Sólheimajökull glacier, South Iceland

Sólheimajökull glacier. Photo: Páll Stefánsson.

Climate change is causing 11 billion tons of glacial ice to melt in Iceland every year. The glacial melt, which is happening at a faster rate than earlier believed, results in an annual uplift of 35 mm (1.4 in), as a new study published in Geophysical Research Letters concluded. This may lead to more frequent volcanic eruptions.

“As the glaciers melt, the pressure on the underlying rocks decreases,” Kathleen Compton of the University of Arizona, a geoscientist and one of the paper’s co-authors, explained to TIME. “Rocks at very high temperatures may stay in their solid phase if the pressure is high enough. As you reduce the pressure, you effectively lower the melting temperature.”

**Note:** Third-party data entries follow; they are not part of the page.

(** What [context_switch] saves about its caller is the caller's view after the call. *)
Lemma coop_saved k c L p lo hi to ret : kernel_ok (mk_config k c L) -> runs (mk_config k c L) p ->
  L !! p = Some (lo, hi) -> is_u64 to -> is_u64 ret ->
  let t := exec_block context_save (at_switch p to ret (cli c)) in
  spares L p (mem c) (mem t) /\ parked_ok (mem t) p lo hi /\ regs t RDI = to /\ flags_ok (flags t) /\
  cs t = cs c /\ ss t = ss c /\
  returned (cpu_view c) (parked_view (mem t) p) ret /\
  TC.rsp (ctx_read (mem t) p) = regs c RSP - 8 /\ mem_agree (regs c RSP) hi (mem c) (mem t).
Proof.
  intros [_ _ _ _ HL Hrun Hpk] Hp HLp Hto Hret. cbn [core places] in *.
  destruct (Hrun _ _ _ Hp HLp) as [Hr Hf _ Hroom Htop].
  destruct (pl_ctx L HL _ _ _ HLp) as [Hp0 Hp1]. destruct (pl_stack L HL _ _ _ HLp) as (Hlo & _ & Hhi & Hapt).
  set (s := at_switch p to ret (cli c)). unfold ROOM, apart in *.
  assert (Esp : regs s RSP = regs c RSP - 8).
  { apply (wrap64_small (regs c RSP - 8)). pose proof (Hr RSP). unfold is_u64 in *. lia. }
  assert (Emem : mem s = store64 (mem c) (regs c RSP - 8) ret) by (rewrite <- Esp; reflexivity).
  assert (Hvc : valid_call s).
  { unfold valid_call. change (regs s RDI) with p. rewrite Esp. split_and!; try lia.
    - apply at_switch_regs; [done|unfold is_u64, u64_max, u64_mod, CTX_SIZE in *; lia|done].
    - by apply flags_ok_cli.
    - unfold apart. lia. }
  destruct (context_save_saved s Hvc) as [Hsv Hrdi [Hfl _] [Ecs Ess] Hmem]. change (regs s RDI) with p in *. rewrite Esp in Hmem.
  set (t := exec_block context_save s) in *.
  assert (Hag : forall x, (x < p \/ p + CTX_SIZE <= x) -> (x < regs c RSP - 16 \/ regs c RSP <= x) -> mem t x = mem c x).
  { intros x H1 H2. rewrite Hmem by lia. rewrite Emem. apply store64_outside. lia. }
  assert (Ersp : TC.rsp (ctx_read (mem t) p) = regs c RSP - 8) by by rewrite Hsv.
  assert (Hrip : load64 (mem t) (regs c RSP - 8) = ret).
  { transitivity (load64 (mem s) (regs c RSP - 8)).
    2: { rewrite Emem, load64_store64_eq. by apply wrap64_small. }
    apply load_le_ext. intros x Hx. change (Z.of_nat 8) with 8 in Hx. apply Hmem; lia. }
  clearbody t. split_and!; [| |exact Hrdi|exact Hfl|exact Ecs|exact Ess| |exact Ersp|].
  - intros q x Hq Hx. destruct (owns_apart L (mem c) q p lo hi x HL Hq HLp) as [H1 H2]; [|done|].
    { intros lo' hi' HLq. apply Hpk; [|done]. intros Hr'. by apply Hq, (runs_inj (mk_config k c L)). }
    apply Hag; lia.
  - split; rewrite ?Ersp; unfold ROOM; try lia. rewrite Hsv. cbn. by apply flags_ok_cli.
  - unfold parked_view. rewrite Hsv. unfold returned, tc_of, cpu_view.
    cbn [TC.rsp TC.rip TC.rflags TC.rbx TC.rbp TC.r12 TC.r13 TC.r14 TC.r15 saved_ctx ctx_gpr].
    rewrite Esp, Hrip. cbn [tc_of TC.rsp TC.rflags]. split_and!; [lia|reflexivity| |reflexivity..].
    change (flags s) with (Z.clearbit (flags c) IF_BIT). apply Z.bits_inj'. intros n Hn.
    rewrite !Z.setbit_eqb, Z.clearbit_eqb by done. by destruct (IF_BIT =? n); [|rewrite andb_true_r].
  - intros x Hx. symmetry. apply Hag; lia.
Qed.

“High heat content at lower pressure creates an environment prone to melting these rising mantle rocks, which provides magma to the volcanic systems,” added Arizona geoscientist Richard Bennett, another co-author.

During the last deglaciation period 12,000 years ago—one that took much longer to unfold than the current warming phase—geologic records suggest that volcanic activity across the island increased as much as 30-fold, TIME writes.

The glacial melt and consequential uplift is happening much faster than earlier believed. At the current pace, the researchers predict, the uplift rate in parts of Iceland will rise to 40 mm (15.7 in) per year by the middle of the next decade.

The findings are based on data from 62 GPS sensors that have been arrayed around the country from 1995 to 2009, analyzed by scientists from the University of Arizona and the University of Iceland.

Previous studies have also concluded that the melting of glacial ice in Iceland is causing uplift and may lead to more frequent eruptions.